Before embarking on a simulation experiment, the problem that you are addressing needs to be determined. The problem may be a computational one where you are trying to determine if a component works properly, or an experiment to determine the scalability or sensitivity to computation parameters, such as time step length or number of particles. The problem may pertain to a study of how a component, or set of components, compare to previous results or real data. The problem may be to figure out for a set of variations which one produces the most stable plasma conditions. In each case, you will need to determine:
- what components are needed to perform this experiment?
- what input files must be obtained, prepared or generated (for each component and the simulation as a whole)?
- does this set of components make sense?
- what driver(s) are needed to perform this experiment?
- do new components and drivers need to be created?
- does it make sense to run multiple simulations in a single IPS instance?
- how will multiple simulations effect the computational needs and amount of data that is produced?
- what plasma state files are needed?
- where will initial plasma state values (and those not modeled by components in this scenario) come from?
- how much compute time and resources are needed for each task? the simulation as a whole?
- are there any restrictions on where or when this experiment can be run?
- how will the output data be analyzed?
- where will the output data go when the simulation is completed?
- when and where will the output data be analyzed?
Once you have a plan for constructing, managing and analyzing the results of your simulation(s), it is time to begin preparation.
In many cases, new components or modifications to existing components need to be made. In this section, the anatomy of a component and a driver are explained for a simple invocation style of execution (see Advanced User Guide for more information on creating components and drivers with complex logic, parallelism and asynchronous control flow).
Each component is derived from the Component class, meaning that each IPS component inherits a few base capabilities, and then must augment them. Each IPS component must implement the following function bodies for the component class:
To create a new component, there are two ways to do it, start from “scratch” by copying and renaming the skeleton component (ips/doc/examples/skeleton_component.py) to your desired location [1], or by modifying an existing component (e.g., ips/doc/examples/example_component.py). When creating your new component, keep in mind that it should be somewhat general and usable in multiple contexts. In general, for things that change often, you will want to use component configuration variables or input files to drive the logic or set parameters for the tasks. For more in depth information about how to create components and add them to the build process, see Developing Drivers and Components for IPS Simulations.
When changing an existing component that will diverge from the existing version, be sure to create a new version. If you are editing an existing component to make it better, be sure to document what you changexs.
[1] | Components are located in the ips/components/ directory and are organized by port name, followed by implementation name. It is also common to put input files and helper scripts in the directory as well. |
At this point, all components and drivers should be added to the repository, and any makefiles modified or created (see makefile section of component writing guide). You are now ready to set up the execution environment, build the IPS, and prepare the input and configuration files.

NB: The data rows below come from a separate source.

(** X19: reset, then play.  From wherever the plugin is, a right click
    followed by a click on the time button starts the current mode afresh:
    the timer runs that mode with its full configured duration on the one
    interval the host then holds, the mode and the count are what they
    were, and no session awaits acknowledgment. *)
Theorem reset_then_play_starts_afresh
    (cfg : PomodoroSettings) (evs : list Event) :
  let p := run evs (onload cfg) in
  let q := step ClickTime (step RightClickTime p) in
  let d := minutesOf (settings (timer p)) (currentMode (owner p)) * 60 in
  state (timer q) = currentMode (owner p)
  /\ remainingTime (timer q) = d
  /\ totalTime (timer q) = d
  /\ intervals (window q) = [nextHandle (window p)]
  /\ intervalId (timer q) = Some (nextHandle (window p))
  /\ owner q = with_isSessionComplete false (owner p).
Proof.
  intros p q d. subst q d.
  assert (Hmode : isMode (currentMode (owner p)) = true).
  { subst p.
    apply (run_invariant
             (fun p => isMode (currentMode (owner p)) = true
                       /\ isMode (nextMode (owner p)) = true)).
    - intros c. split; reflexivity.
    - intros ev q. apply step_keeps_modes. }
  destruct (plugin_core_reachable cfg evs) as (e & Hr & Ht & Hw).
  fold p in Ht, Hw.
  pose proof (cleared_table e (Reachable_Sound _ e Hr)) as Hclear.
  rewrite <- Ht, <- Hw in Hclear.
  set (p1 := step RightClickTime p).
  assert (E1 : p1 = {| timer := halted (timer p);
                       window := clearedOf (timer p) (window p);
                       owner := with_isSessionComplete false (owner p) |})
    by apply reset_click_eq.
  assert (Hflag : isSessionComplete (owner p1) = false) by (now rewrite E1).
  destruct (click_time_toggle p1 Hflag) as [Ho Hc].
  rewrite Ho. rewrite E1 in Hc |- *. cbn [owner].
  unfold toggleCommand in Hc. cbn in Hc.
  rewrite (start_mode _ _ Hmode) in Hc. cbn in Hc.
  unfold core in Hc. injection Hc as Htq Hwq.
  rewrite Htq, Hwq. cbn. unfold clearedOf at 1. cbn.
  rewrite Hclear.
  assert (Hnh : nextHandle (clearedOf (timer p) (window p))
                = nextHandle (window p)).
  { unfold clearedOf. destruct (intervalId (timer p)); reflexivity. }
  rewrite ?Hnh. repeat split;
    try reflexivity; destruct (intervalId (timer p)); reflexivity.
Qed.

(** The state of the timer after a [start]. *)
Lemma state_after_start (e : Engine) (st : TimerState) :
  state (timer (exec (Start st) e)) = (if isMode st then st else state (timer e))
  /\ prePauseState (timer (exec (Start st) e)) = prePauseState (timer e).
Proof.
  destruct (isMode st) eqn:Hm.
  - rewrite (start_mode e st Hm). split; reflexivity.
  - rewrite (start_guarded e st Hm). split; reflexivity.
Qed.

(** An acknowledgment of a session that awaits it keeps the label in
    agreement: the timer is then running, and the label stays, or idle. *)
Lemma labelAgrees_acknowledged (p : Plugin.Plugin) :
  labelAgrees p -> isSessionComplete (owner p) = true ->
  labelAgrees (execState acknowledgeSessionComplete p).
Proof.
  intros (Ha & Hp & Hc & Hn) Hw. rewrite acknowledge_eq.
  unfold labelAgrees. cbn [timer owner].
  destruct (state (timer p)) eqn:Hs; cbn [isMode]; cbn;
    repeat split; auto; try discriminate; try congruence.
  all: try (intros _; rewrite Hp in Hw by reflexivity; discriminate).
Qed.

Lemma labelAgrees_same_timer (p q : Plugin.Plugin) :
  labelAgrees p -> timer q = timer p ->
  currentMode (owner q) = currentMode (owner p) ->
  nextMode (owner q) = nextMode (owner p) ->
  isSessionComplete (owner q) = isSessionComplete (owner p) ->
  labelAgrees q.
Proof.
  intros H Ht Hc Hn Hw. unfold labelAgrees in *.
  rewrite Ht, Hc, Hn, Hw. exact H.
Qed.
(** No two masks send a row to the same column, every flipped state is in
    the right subspace, and the lookup has no sign. *)
Definition columns_distinct (ctx : shell_context) : Prop :=
  SP (right_subspace_data ctx) <> SpinConserve_SP /\
  forall row_idx, 0 <= row_idx < Dim (left_subspace_data ctx) ->
    (forall k, 0 <= k < nmasks ctx ->
       0 <= mask_column ctx row_idx k < Dim (right_subspace_data ctx)) /\
    (forall j k, 0 <= j < nmasks ctx -> 0 <= k < nmasks ctx ->
       mask_column ctx row_idx j = mask_column ctx row_idx k -> j = k).


(** The length of the initial run of masks below the integer [bound]. *)
Fixpoint prefix_lt (bound : Z) (masks : list Z) : Z :=
  match masks with
  | [] => 0
  | m :: rest => if m <? bound then 1 + prefix_lt bound rest else 0
  end.

(** The rows of a thread when no conversion changes a value: the quotient,
    the products, the minimum and the sum of lines 272-276 and 289 taken in
    the integers. *)
Definition thread_rows_exact (size gridDim blockDim blockIdx threadIdx : Z)
  : list Z :=
  let entries_per_group := Z.quot (size - 1) gridDim + 1 in
  let entries_per_group :=
    if entries_per_group =? 0 then 1 else entries_per_group in
  let vec_start_index := blockIdx * entries_per_group in
  let vec_stop_index := Z.min ((blockIdx + 1) * entries_per_group) size in
  zstride (vec_start_index + threadIdx) vec_stop_index blockDim.

(** The numbers of rows over which the index arithmetic of a launch is
    exact.  With 32-bit indices there is at least one row, since the
    unsigned quotient of [size - 1] is the signed one only then, and the
    rows, the blocks and the threads together stay below [2^31]. *)
Definition exact_rows (size gridDim blockDim : Z) : Prop :=
  if PETSC_USE_64BIT_INDICES then 0 <= size
  else 0 < size /\ size + gridDim + blockDim <= 2 ^ 31.

(** The rows of a launch over [size] rows, in the order in which the blocks
    and their threads visit them. *)
Definition all_rows (size gridDim blockDim : Z) : list Z :=
  flat_map (fun blockIdx =>
              flat_map (fun threadIdx =>
                          thread_rows size gridDim blockDim blockIdx threadIdx)
                       (zrange 0 blockDim))
           (zrange 0 gridDim).

(** What a store of kind [k] of the value [val] leaves in a cell that held
    [old]. *)
Definition stored (k : write_kind) (old val : PetscScalar) : PetscScalar :=
  match k with
  | PlainStore => val
  | AtomicAdd | PlainAdd => cadd old val
  end.

(** The step of a mask in the product of a row with [x]: nothing when the
    flipped state is outside the right subspace, else the entry times the
    cell of [x] at its column. *)
Definition times_step (ctx : shell_context) (x : Vec) (row_idx : Z)
  (val : PetscScalar) (mask_idx : Z) : PetscScalar :=
  let col_idx := mask_column ctx row_idx mask_idx in
  if col_idx =? -1 then val
  else cadd val (cmul (mask_entry ctx row_idx mask_idx)
                      (nth (Z.to_nat col_idx) x (cof_int 0))).
Lemma step_ok (self : Parser) (s : text) (n i : nat) (c : ascii) (st st' : pstate) :
  state_ok n i st -> i < n -> step self s i c st = Ok st' -> state_ok n (S i) st'.
Proof.
  intros [Hopen Hclosed] Hi. unfold step.
  destruct (amem c (open_brackets self)).
  - destruct (get_closer self c) as [cl| |]; simpl; try discriminate.
    intros H; inversion H; subst. split; [|assumption]. simpl.
    constructor.
    + exists [], (i + 1). simpl. repeat split; try lia. constructor.
    + destruct (block_stack st) as [|top rest]; [constructor|].
      inversion Hopen; subst. constructor.
      * apply open_ok_S. destruct H2 as (es & p & He & Hrest).
        exists es, p. simpl. split; assumption.
      * eapply Forall_impl; [|eassumption]. apply open_ok_S.
  - destruct (amem c (close_brackets self)).
    + destruct (block_stack st) as [|b rest] eqn:Est; [discriminate|].
      simpl. destruct (negb (Ascii.eqb c (closer b))); [discriminate|].
      inversion Hopen; subst.
      assert (Hb : open_ok i (set_stop (i + 1) b)).
      { destruct H1 as (es & p & He & Hrest). exists es, p. simpl. split; assumption. }
      destruct (end_element_ok s i _ Hb) as (es & p & He & Hs & Hp & Hall & ->).
      simpl. intros H; inversion H; subst. simpl. split.
      * eapply Forall_impl; [|eassumption]. apply open_ok_S.
      * apply Forall_nset; [|assumption].
        split; [reflexivity|]. simpl. exists (i + 1).
        split; [reflexivity|]. split; [lia|].
        apply Forall_app. split.
        -- eapply Forall_impl; [|exact Hall]. intros kv [_ Hk].
           eapply el_ok_mono; [|exact Hk]. lia.
        -- constructor; [|constructor]. eexists. split; [reflexivity|].
           pose proof (slice_length s p i). simpl in Hs. lia.
    + destruct (amem c (separators self)).
      * destruct (block_stack st) as [|b rest] eqn:Est; [discriminate|].
        inversion Hopen; subst.
        destruct (end_element_ok s i _ H1) as (es & p & He & Hs & Hp & Hall & ->).
        simpl. intros H; inversion H; subst. simpl. split; [|assumption].
        constructor.
        -- exists (es ++ [(p, Some (slice s p i))]), (i + 1). simpl.
           split.
           { rewrite nset_new; [reflexivity|].
             apply Forall_app. split.
             - eapply Forall_impl; [|exact Hall]. intros kv [Hk _]. lia.
             - constructor; [simpl; lia|constructor]. }
           split; [lia|]. split; [lia|].
           apply Forall_app. split.
           { eapply Forall_impl; [|exact Hall]. intros kv [Hk1 Hk2].
             split; [lia|]. eapply el_ok_mono; [|exact Hk2]. lia. }
           constructor; [|constructor]. simpl. split; [lia|].
           eexists. split; [reflexivity|].
           pose proof (slice_length s p i). lia.
        -- eapply Forall_impl; [|eassumption]. apply open_ok_S.
      * intros H; inversion H; subst. split; [|assumption].
        eapply Forall_impl; [|eassumption]. apply open_ok_S.
Qed.

Lemma scan_ok (self : Parser) (s : text) (n : nat) (chars : text) :
  forall i st st',
    state_ok n i st -> i + List.length chars <= n ->
    scan self s i chars st = Ok st' -> state_ok n (i + List.length chars) st'.
Proof.
  induction chars as [|c chars IH]; intros i st st' Hok Hn H; simpl in *.
  - injection H as <-. now rewrite Nat.add_0_r.
  - destruct (step self s i c st) as [st1| |] eqn:Es; simpl in H; try discriminate.
    rewrite <- Nat.add_succ_comm.
    apply (IH (S i) st1 st'); [|lia|assumption].
    eapply step_ok; [eassumption|lia|eassumption].
Qed.

Lemma extract_blocks_ok (self : Parser) (s : text) (bl : list (nat * Block)) :
  extract_blocks self s = Ok bl -> Forall (closed_ok (List.length s)) bl.
Proof.
  unfold extract_blocks.
  destruct (scan self s 0 s (mkState [] [])) as [st| |] eqn:Es; simpl; try discriminate.
  destruct (block_stack st); [|discriminate].
  intros H; inversion H; subst.
  apply (scan_ok self s (List.length s) s 0 (mkState [] []) st); auto.
  split; constructor.
Qed.

Lemma nget_In {A : Type} (k : nat) (d : list (nat * A)) (v : A) :
  nget k d = Some v -> In (k, v) d.
Proof.
  induction d as [|[k' v'] d IH]; simpl; [discriminate|].
  destruct (Nat.eqb_spec k k'); [|auto].
  intros H; inversion H; subst. now left.
Qed.

Lemma expand_scan_shorter (self : Parser) (s : text) (fail : bool)
      (bl : list (nat * Block)) (chars : text) :
  Forall (closed_ok (List.length s)) bl ->
  forall i strs d,
    expand_scan self s fail bl i chars = Ok (strs, d) ->
    (d = true /\ strs = [s]) \/
    (d = false /\ Forall (fun c => List.length c + 3 <= List.length s) strs).
Proof.
  intros Hbl. induction chars as [|c chars IH]; intros i strs d H; simpl in H.
  - inversion H; subst. now left.
  - destruct (amem c (expanders self)); [|eapply IH; eassumption].
    destruct (nget (i + 1) bl) as [b|] eqn:Eb.
    + inversion H; subst. right. split; [reflexivity|].
      apply nget_In in Eb. rewrite Forall_forall in Hbl.
      destruct (Hbl _ Eb) as (Hst & j & Hj & Hjn & Hel). simpl in *.
      apply Forall_map. eapply Forall_impl; [|exact Hel].
      intros kv (e & He & Hle). rewrite He, Hj. simpl.
      rewrite !length_app, length_firstn, length_skipn. lia.
    + destruct fail; [discriminate|]. eapply IH; eassumption.
Qed.

Lemma _expand_shorter (s : text) (fail : bool) (parser : Parser)
      (strs : list text) (d : bool) :
  _expand s fail parser = Ok (strs, d) ->
  (d = true /\ strs = [s]) \/
  (d = false /\ Forall (fun c => List.length c + 3 <= List.length s) strs).
Proof.
  unfold _expand.
  destruct (extract_blocks parser s) as [bl| |] eqn:Eb; simpl; try discriminate.
  intros H. eapply expand_scan_shorter; [|exact H].
  eapply extract_blocks_ok; eassumption.
Qed.

Lemma step_fuel (self : Parser) (s : text) (i : nat) (c : ascii) (st : pstate) :
  step self s i c st <> OutOfFuel.
Proof.
  unfold step, end_element, last_key, get_closer, nth_bracket.
  repeat match goal with
         | |- context [if ?b then _ else _] => destruct b
         | |- context [match ?x with _ => _ end] => destruct x
         end; simpl; discriminate.
Qed.

Lemma scan_fuel (self : Parser) (s : text) (chars : text) :
  forall i st, scan self s i chars st <> OutOfFuel.
Proof.
  induction chars as [|c chars IH]; intros i st; simpl; [discriminate|].
  pose proof (step_fuel self s i c st).
  destruct (step self s i c st); simpl; [apply IH|discriminate|congruence].
Qed.

Lemma _expand_fuel (s : text) (fail : bool) (parser : Parser) :
  _expand s fail parser <> OutOfFuel.
Proof.
  unfold _expand, extract_blocks.
  pose proof (scan_fuel parser s s 0 (mkState [] [])).
  destruct (scan parser s 0 s _) as [st| |]; simpl; [|discriminate|congruence].
  destruct (block_stack st); simpl; [|discriminate].
  generalize 0. generalize s at 2 as chars.
  induction chars as [|c chars IH]; intros i; simpl; [discriminate|].
  destruct (amem c (expanders parser)); [|apply IH].
  destruct (nget (i + 1) (closed st)); [discriminate|].
  destruct fail; [discriminate|apply IH].
Qed.

Lemma omap_fuel {A B : Type} (f : A -> outcome B) (l : list A) :
  (forall a, f a <> OutOfFuel) -> omap f l <> OutOfFuel.
Proof.
  intros H. induction l as [|a l IH]; simpl; [discriminate|].
  specialize (H a). destruct (f a); simpl; [|discriminate|congruence].
  destruct (omap f l); simpl; [discriminate|discriminate|congruence].
Qed.
(** A remote catalogue with one series, 76156, found under the name
    "Scrubs", whose episodes are [eps]; the first candidate is selected. *)
Definition scrubs_world (info : pydict key value) (eps : list (pydict key value))
    : World :=
  {| getSeries_data := λ name,
       if bool_decide (name = "Scrubs"%string)
       then Some [mkSeries (KInt 76156) (VStr "Scrubs") []] else Some [];
     seriesInfo_data := λ sid,
       if bool_decide (sid = KInt 76156) then Some info else None;
     seriesBanner_data := λ _, None;
     seriesBannerInfo_data := λ _ _, None;
     actorsInfo_data := λ _, None;
     epInfo_data := λ sid,
       if bool_decide (sid = KInt 76156) then Some eps else None;
     selectSeries := λ _ found,
       match found with
       | s :: _ => Ok s
       | [] => Err tvdb_shownotfound
       end |}.

Definition scrubs_info : pydict key value :=
  [(KStr "seriesName", VStr "Scrubs")].

(** The show a lookup of 76156 returns in a fresh session; the empty show
    when the lookup fails. *)
Definition fetched (w : World) (st : Tvdb.t) : Show.t :=
  match Tvdb.__getitem__ w (KInt 76156) st with
  | (Ok sh, _) => sh
  | (Err _, _) => Show.__init__
  end.

(** ** Vocabulary for the statements about sessions *)

(** The show stored under [sid], and the record stored under
    [(sid, seas, ep)], read without the typed errors. *)
Definition show_at (sid : key) (st : Tvdb.t) : option Show.t :=
  dget sid (ShowContainer.dict (Tvdb.shows st)).

Definition record_at (sid seas ep : key) (st : Tvdb.t) : option Episode.t :=
  sh ← show_at sid st; se ← dget seas (Show.seasons sh); dget ep se.

(** The session with the show under [sid] replaced. *)
Definition put_show (sid : key) (sh : Show.t) (st : Tvdb.t) : Tvdb.t :=
  Tvdb.set_shows (ShowContainer.set_dict (dset sid sh)) st.

(** A show after [attrib] of its record [(seas, ep)] is stored, the
    season and the record made empty first where they are missing. *)
Definition stored (seas ep attrib : key) (v : value) (sh : Show.t) : Show.t :=
  let se := default [] (dget seas (Show.seasons sh)) in
  let r := default [] (dget ep se) in
  Show.set_seasons (dset seas (dset ep (dset attrib v r) se)) sh.

(** What a container operation leaves alone in a session. *)
Definition same_session (st st' : Tvdb.t) : Prop :=
  Tvdb.corrections st' = Tvdb.corrections st ∧
  Tvdb.config st' = Tvdb.config st ∧
  Tvdb.now st' = Tvdb.now st ∧
  Tvdb.requests st' = Tvdb.requests st.

(** The value [_getShowData] stores for a field of an episode item. *)
Definition episode_value (tag : key) (v : value) : value :=
  if bool_decide (v ≠ VNone) && bool_decide (tag = KStr "filename")
  then url_artworkPrefix v else v.

(** The number of requests of a kind among those sent. *)
Definition count_requests (P : request → bool) (st : Tvdb.t) : nat :=
  length (filter (λ rq, P rq) (Tvdb.requests st)).

Definition is_search (rq : request) : bool :=
  match rq with
  | GetSeries _ => true
  | _ => false
  end.

Definition is_fetch (sid : key) (rq : request) : bool :=
  bool_decide (rq = SeriesInfo sid) || bool_decide (rq = EpInfo sid).

(** A show after the season [seas] and its record [ep] are made, empty,
    where they are missing. *)
Definition ensured (seas ep : key) (sh : Show.t) : Show.t :=
  let se := default [] (dget seas (Show.seasons sh)) in
  let r := default [] (dget ep se) in
  Show.set_seasons (dset seas (dset ep r se)) sh.

(** How a session may differ after a show was populated: the ledger is
    still in order if it was, names, configuration and clock are as they
    were, and the requests sent in between are no searches. *)
Definition populated_from (st st' : Tvdb.t) : Prop :=
  (ledger_ok (Tvdb.shows st) → ledger_ok (Tvdb.shows st')) ∧
  Tvdb.corrections st' = Tvdb.corrections st ∧
  Tvdb.config st' = Tvdb.config st ∧
  Tvdb.now st' = Tvdb.now st ∧
  ∃ sent, Tvdb.requests st' = Tvdb.requests st ++ sent ∧
          Forall (λ rq, is_search rq = false) sent.

(** A computation all of whose runs stay within a relation on states. *)
Definition respects {S A} (R : relation S) (m : M S A) : Prop :=
  ∀ s, R s (m s).2.

(** A remote catalogue in which every name is the identifier of a series
    with a one-field document and no episodes. *)
Definition catalogue : World :=
  {| getSeries_data := λ name, Some [mkSeries (KStr name) (VStr name) []];
     seriesInfo_data := λ sid, Some [(KStr "seriesName", VStr (text_type_key sid))];
     seriesBanner_data := λ _, None;
     seriesBannerInfo_data := λ _ _, None;
     actorsInfo_data := λ _, None;
     epInfo_data := λ _, Some [];
     selectSeries := λ _ found,
       match found with
       | s :: _ => Ok s
       | [] => Err tvdb_shownotfound
       end |}.

(** The session after the names were looked up one after the other. *)
Definition visit (w : World) (names : list string) (st : Tvdb.t) : Tvdb.t :=
  foldl (λ st name, (Tvdb.__getitem__ w (KStr name) st).2) st names.

(** The names "0", "1", ... below [n]. *)
Definition names_below (n : nat) : list string :=
  map (λ i, pretty (Z.of_nat i)) (seq 0 n).

(** A hundred names looked up at time 0, and one more at time 21. *)
Definition session_after_eviction : Tvdb.t :=
  visit catalogue ["100"%string]
    (Tvdb.set_now 21 (visit catalogue (names_below 100) session0)).

(** The fields of an item stored one after the other in a record. *)
Definition store_fields (items : list (key * value)) (r : Episode.t) : Episode.t :=
  foldl (λ r '(tag, v), dset tag (episode_value tag v) r) r items.


(** The ledger of the later session is in order if that of the earlier
    one was. *)
Definition ledger_kept (st st' : Tvdb.t) : Prop :=
  ledger_ok (Tvdb.shows st) → ledger_ok (Tvdb.shows st').

(** ** Vocabulary for the further properties *)

(** A session after lookups made one after the other, each at the time
    the clock shows. *)
Definition lookups (w : World) (steps : list (Z * key)) (st : Tvdb.t) : Tvdb.t :=
  foldl (λ st step, (Tvdb.__getitem__ w step.2 (Tvdb.set_now step.1 st)).2) st steps.

(** The container after a key was stored twice and a hundred more keys
    once each, all at time 0. *)
Definition twice_stored : ShowContainer.t Show.t :=
  (for_ (Insert 0 0 (KInt 0) Show.__init__ :: take 101 burst) exec
     (ShowContainer.__init__ 0)).2.

(** Whether [Episode.search] looks at the field [tag] when asked for
    [k]: every field without a key, the field of that name with a string,
    none with an integer, which no field name equals. *)
Definition field_selected (k : option key) (tag : key) : Prop :=
  match k with
  | None => True
  | Some (KStr s) => text_type_key tag = s
  | Some (KInt _) => False
  end.

(** [sub in s] *)
Definition substring_of (sub s : string) : Prop :=
  ∃ pre post : string, s = pre +:+ sub +:+ post.

(** A record one of whose fields named [firstAired] holds the text of
    [date], letter case apart, as a substring. *)
Definition aired_on (date : value) (r : Episode.t) : Prop :=
  ∃ tag v, (tag, v) ∈ r ∧ text_type_key tag = "firstAired"%string
           ∧ substring_of (lower (text_type date)) (lower (text_type v)).

(** A candidate as [Tvdb.search] returns it: the numeric identifier of
    the session's language is stored under [lid]. *)
Definition with_lid (lid : Z) (s : Series) : Series :=
  {| series_id := series_id s;
     series_name := series_name s;
     series_fields := dset (KStr "lid") (VInt lid) (series_fields s) |}.

(** The later session has the configuration of the earlier one. *)
Definition config_kept (st st' : Tvdb.t) : Prop :=
  Tvdb.config st' = Tvdb.config st.

(** The session with the requests [sent] added to those sent. *)
Definition sending (sent : list request) (st : Tvdb.t) : Tvdb.t :=
  Tvdb.set_requests (λ l, l ++ sent) st.

(** The value [_getShowData] stores for a field of the series document. *)
Definition series_value (tag : key) (v : value) : datum :=
  DValue (if bool_decide (v ≠ VNone)
             && bool_decide (tag ∈ [KStr "banner"; KStr "fanart"; KStr "poster"])
          then url_artworkPrefix v else v).

(** The fields of the series document stored one after the other. *)
Definition store_data (info : list (key * value)) (d : pydict key datum)
    : pydict key datum :=
  foldl (λ d '(tag, v), dset tag (series_value tag v) d) d info.







(** An item of the actors reply as its [Actor] holds it. *)
Definition stored_actor (item : pydict key value) : Actor :=
  map (λ '(tag, v),
         (tag, if bool_decide (v ≠ VNone) && bool_decide (tag = KStr "image")
               then url_artworkPrefix v else v)) item.

(** The entry of a banner in the nested mapping of [_parseBanners]. *)
Definition banner_at (btype btype2 bid : value) (banners : Banners)
    : option (pydict string value) :=
  by_type ← dget btype banners; by_res ← dget btype2 by_type; dget bid by_res.

(** The items of the banner replies for the image types, one type after
    the other; a type whose reply has no data contributes none. *)
Definition banner_items (w : World) (sid : key) (types : list key)
    : list (pydict key value) :=
  types ≫= λ t, default [] (seriesBannerInfo_data w sid t).
(** ** Facts about dictionaries *)

Section pydict_facts.
Context {K V : Type} `{EqDecision K}.
Implicit Types (d : pydict K V) (k : K) (v : V).

Lemma dget_None d k : dget k d = None ↔ k ∉ dkeys d.
Proof.
  induction d as [|[k' v'] d IH]; simpl.
  - split; [intros _; apply not_elem_of_nil | done].
  - rewrite not_elem_of_cons. destruct (decide (k = k')); split; try done.
    + intros [? _]; done.
    + intros ?; split; [done | by apply IH].
    + intros [_ ?]; by apply IH.
Qed.

Lemma dmem_true d k : dmem k d = true ↔ k ∈ dkeys d.
Proof.
  unfold dmem. destruct (dget k d) eqn:E.
  - split; [intros _ | done].
    destruct (decide (k ∈ dkeys d)) as [|N]; [done|].
    apply dget_None in N; congruence.
  - split; [done | intros Hin]. apply dget_None in E; done.
Qed.

Lemma dmem_false d k : dmem k d = false ↔ k ∉ dkeys d.
Proof.
  rewrite <- dmem_true. destruct (dmem k d); split; congruence.
Qed.

Lemma dget_dset_eq d k v : dget k (dset k v d) = Some v.
Proof.
  induction d as [|[k' v'] d IH]; simpl.
  - by rewrite decide_True.
  - destruct (decide (k = k')) as [->|N]; simpl.
    + by rewrite decide_True.
    + by rewrite decide_False.
Qed.

Lemma dget_dset_ne d k k' v : k ≠ k' → dget k' (dset k v d) = dget k' d.
Proof.
  intros N. induction d as [|[k0 v0] d IH]; simpl.
  - by rewrite decide_False.
  - destruct (decide (k = k0)) as [->|N0]; simpl.
    + by rewrite !decide_False.
    + destruct (decide (k' = k0)); [done | apply IH].
Qed.
(** * ToDoApp: the resolver layer of [src/index.js]

    A shallow embedding of the GraphQL resolvers of the task-list server:
    the identity resolver ([getUserFromToken], [context]), the query and
    mutation handlers and the field resolvers of [User], [TaskList] and
    [ToDo], over a model of the three MongoDB collections they use.

    JavaScript objects (documents, argument objects) are finite maps from
    field names to values; a collection is the list of its documents in
    insertion order; a handler is a computation that may throw and that
    threads the store, the driver's identifier generator and the list of
    store accesses performed so far. *)

From Stdlib Require Import QArith Ascii String SpecFloat.
From stdpp Require Import gmap strings list fin_maps.

Set Warnings "-register-all".
Open Scope string_scope.
Open Scope list_scope.

(** ** BSON object identifiers

    [ObjectId] is the constructor of the [mongodb] driver, which the source
    calls as a function on every identifier it receives.  An identifier is
    twelve bytes; it is kept here as the 24 lowercase hexadecimal digits that
    [toString] prints. *)

Inductive oid : Type := OID (hex : string).

#[global] Instance oid_eq_dec : EqDecision oid.
Proof. solve_decision. Defined.

Definition oid_toString (o : oid) : string := match o with OID h => h end.

Definition is_hex_digit (c : ascii) : bool :=
  let n := N_of_ascii c in
  ((48 <=? n) && (n <=? 57) || (65 <=? n) && (n <=? 70)
   || (97 <=? n) && (n <=? 102))%N.

Definition lower_hex (c : ascii) : ascii :=
  let n := N_of_ascii c in
  if ((65 <=? n) && (n <=? 70))%N then ascii_of_N (n + 32) else c.

Definition hex_digit (n : N) : ascii :=
  if (n <? 10)%N then ascii_of_N (48 + n) else ascii_of_N (87 + n).

(** The two digits the driver's [hexTable] holds for one byte. *)
Definition hex_of_byte (c : ascii) : string :=
  let n := N_of_ascii c in
  String (hex_digit (n / 16)) (String (hex_digit (n mod 16)) EmptyString).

First, the platform on which to run the simulation must be determined. When choosing a platform, take in to consideration:
- The parallelism of the tasks you are running
- Does your problem require 10s, 100s or 1000s of cores?
- How well do your tasks take advantage of “many-core” nodes?
- The location of the input files and executables
- Does your input data exist on a suitable platform?
- Is it reasonable to move the data to another machine?
- Time and CPU hours
- How much time will it take to run the set of simulations for the problem?
- Is there enough CPU time on the machine you want to use?
- Dealing with results
- Do you have access to enough hard drive space to store the output of the simulation until you have the time to analyze and condense it?
Once you have chosen a suitable platform, you may build the IPS like so:
host ~ > cd <path to ips>
host ips > . swim.bashrc.<machine_name>
host ips > svn up
host ips > make clean
host ips > cp config/makeconfig.<machine_name> config/makeconfig.local
host ips > make
host ips > make install
Second, construct input files or edit the appropriate ones for your simulation. This step is highly dependent on your simulation, but make sure that you check for the following things (and recheck after constructing the configuration file!):
- Does each component have all the input files it needs?
- Are there any global initial files, and are they present? (This includes any plasma state and non-plasma state files.)
- For each component input file: Are the values present, valid, and consistent?
- For the collection of files for each component: Are the values present, valid, and consistent?
- For the collection of files for each simulation: Are the values present, valid, and consistent?
- Do the components model all of the targeted domain and phenomena of the experiment?
- Does the driver use the components you expect?
- Does the driver implement the data dependencies between the components as you wish?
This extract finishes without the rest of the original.